É canto para o Sporting. O relógio marca 120 minutos e 44 segundos. Tello avança para a marcação, Beto coxeia e Ricardo sai da sua baliza para invadir a área contrária. Barbosa recua, é o último homem do Sporting. Chove enormidades. Tello marca o pé esquerdo aos 121 minutos e 5 segundos. A bola vai ao primeiro poste, onde saltam Miguel Garcia, Beto e Ricardo contra um só jogador do AZ. É de Miguel Garcia o cabeceamento para a final, com a bola a passar por entre as pernas de Pérez, autor do momentâneo 1:0. Que noite gloriosa para o Sporting, que momento imperdível para Miguel Garcia, a final da Taça UEFA é uma realidade.

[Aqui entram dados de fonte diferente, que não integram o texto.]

(** The message of a plain frame of a registered user when it reaches the
    record stage. *)
Lemma plain_frame s c fields w u :
  findConn s (relay w) = Some c →
  containsForbiddenFields (JObj fields) 0 = false →
  getField "request" fields = None →
  getField "recipient" fields = None →
  getUser (bySocket (VNum (id c))) (users (channel w)) = Some u →
  let m1 := fdel "_sender" (fset "_time" (JNum (stampOf dateNow w))
              (fset "_remember" (JBool true)
                 (fset "name" (JStr (name u)) (frameMessage (id c) fields w)))) in
  let w1 := mkWorld (withLastTimestamp (stampOf dateNow w) (channel w)) (relay w)
                    (S (ticks w)) (draws w) (S (nextObj w)) in
  (onMessage dateNow mathRandom jsGe jsLe s (Some (JObj fields)) w).2 =
    match rememberStage m1 w1 with
    | (Ok (m2, _), w2) => (broadcastStage m2 w2).2
    | (Throw e, w2) => w2
    end.
Proof.
  intros Hfind Hclean Hreq Hrec Hu m1 w1.
  unfold onMessage. rewrite Hfind. unfold messageBody. cbn [wrapPrimitive snd].
  rewrite Hclean. unfold receive.
  rewrite receive_frame, (process_plain _ _ _ _ _ Hreq Hrec).
  unfold bind at 1, transmitStage, bind at 1 2 3, senderOf, lookupUser, ret at 1.
  cbv beta iota. rewrite frameMessage_fields. cbn [decide]. simpl keyOf.
  change (users (channel (started w))) with (users (channel w)). rewrite Hu.
  unfold nameOf, ret at 1 2. cbv beta iota. cbn [snd fst].
  rewrite tail_stages. cbv zeta.
  change (stampOf dateNow (started w)) with (stampOf dateNow w).
  fold m1. change (mkWorld _ _ _ _ _) with w1 at 1.
  match goal with |- context [matches ?p m1] =>
    assert (Hm : matches p m1 = true) end.
  { rewrite matches_one. subst m1.
    rewrite fget_fdel_ne, fget_fset_ne, fget_fset_eq by done. reflexivity. }
  rewrite Hm.
  destruct (rememberStage m1 w1) as [[[m2 b] | e] w2]; reflexivity.
Qed.

End ChatMessage.



(** A frame of a registered user whose text is an object that cannot be
    converted to a string (an object with a property [toString] of its
    own, as in [{"text": {"toString": 1}}]).  The record stage has pushed
    the record and advanced the serial counter when the conversion for its
    log line throws; the trim and the broadcast do not run.  So the message
    is in the history, under a serial of its own, though it was sent to
    nobody, and the history is not trimmed even when it is now longer than
    the cap. *)
Theorem unprintable_text_recorded_not_sent dateNow mathRandom jsGe jsLe s c fields w u :
  findConn s (relay w) = Some c →
  containsForbiddenFields (JObj fields) 0 = false →
  getField "request" fields = None →
  getField "recipient" fields = None →
  getUser (bySocket (VNum (id c))) (users (channel w)) = Some u →
  toStrOpt (getField "text" fields) = None →
  let w' := (onMessage dateNow mathRandom jsGe jsLe s (Some (JObj fields)) w).2 in
  ∃ record,
    history (channel w') = (history (channel w) ++ [record])%list ∧
    lastSerial (channel w') = lastSerial (channel w) + 1 ∧
    fget "_serial" record = Some (JNum (lastSerial (channel w) + 1)) ∧
    fget "text" record = getField "text" fields ∧
    relay w' = relay w.
Proof.
  intros Hfind Hclean Hreq Hrec Hu Htext w'.
  subst w'. rewrite (plain_frame _ _ _ _ _ _ _ _ u Hfind Hclean Hreq Hrec Hu). cbv zeta.
  set (m0 := frameMessage (id c) fields w).
  set (m1 := fdel "_sender" _).
  set (w1 := mkWorld _ _ _ _ _).
  set (record := fset "_serial" (JNum (lastSerial (channel w) + 1)) (fdel "_remember" m1)).
  assert (Hname : fget "name" record = Some (JStr (name u))).
  { subst record m1. rewrite fget_fset_ne, !fget_fdel_ne, !fget_fset_ne by done.
    apply fget_fset_eq. }
  assert (Htxt : fget "text" record = getField "text" fields).
  { subst record m1 m0.
    rewrite fget_fset_ne, !fget_fdel_ne, !fget_fset_ne, frameMessage_fields by done.
    reflexivity. }
  assert (Hrem : rememberStage m1 w1 =
    (Throw TypeError,
     mkWorld (mkChannel (users (channel w)) (lastSerial (channel w) + 1)
                (stampOf dateNow w) (maxHistory (channel w)) (maxNameLength (channel w))
                (history (channel w) ++ [record]))
             (relay w) (S (ticks w)) (draws w) (S (nextObj w)))).
  { unfold rememberStage, bind, get, modify, template. cbn [fst snd].
    change (lastSerial (channel w1)) with (lastSerial (channel w)). fold record.
    rewrite Hname, Htxt. cbn [toStrOpt toStr]. rewrite Htext. reflexivity. }
  rewrite Hrem. exists record. cbn [channel relay history lastSerial].
  split_and!; try reflexivity; try assumption. apply fget_fset_eq.
Qed.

Esta lenga-lenga toda para quê? “Há muito que defendo que essa regra está ultrapassada e tem de ser alterada. Foi criada nos anos 60 para encorajar as equipas visitantes a jogar ao ataque. O futebol mudou e o peso do golo fora é exagerado.” Na ressaca do adeus na Liga dos Campeões 2014-15 provocado por Leonardo Jardim (1:3 em casa e insuficiente 2:0 no Monaco), o treinador francês Arsène Wenger queixa-se do peso exagerado dos golos fora – logo ele que chega à primeira final europeia da carreira à custa de 1:1 e 2:2 vs Feyenoord em 1992.

Vem isto a propósito do adeus oficial da UEFA à regra dos golos fora a partir desta época 2021-22 (aqui para nós que ninguém nos ouve, daí o parêntesis para dar a sensação de um segredo muito íntimo, só sou contra a regra dos golos fora caso os dois jogos terminem empatados e lá voltamos ao Benfica vs Glentoran; agora quando o exemplo é o do Monaco vs Arsenal, sou a favor da regra; seja como for, a UEFA acaba com a regra e estipula o de sempre, prolongamento de 30 minutos mais penáltis). E vem isto a propósito, parte 2, do Lazio vs Porto desta 5.ª feira.

O Porto ganha 2:1 no Dragão e chega a Roma com a simpática sensação de que o 1:0 da Lazio não tem o peso de outros tempos. Isto é, com 2:2 na eliminatória, há prolongamento e não eliminação directa. Convenhamos, é uma almofada confortável.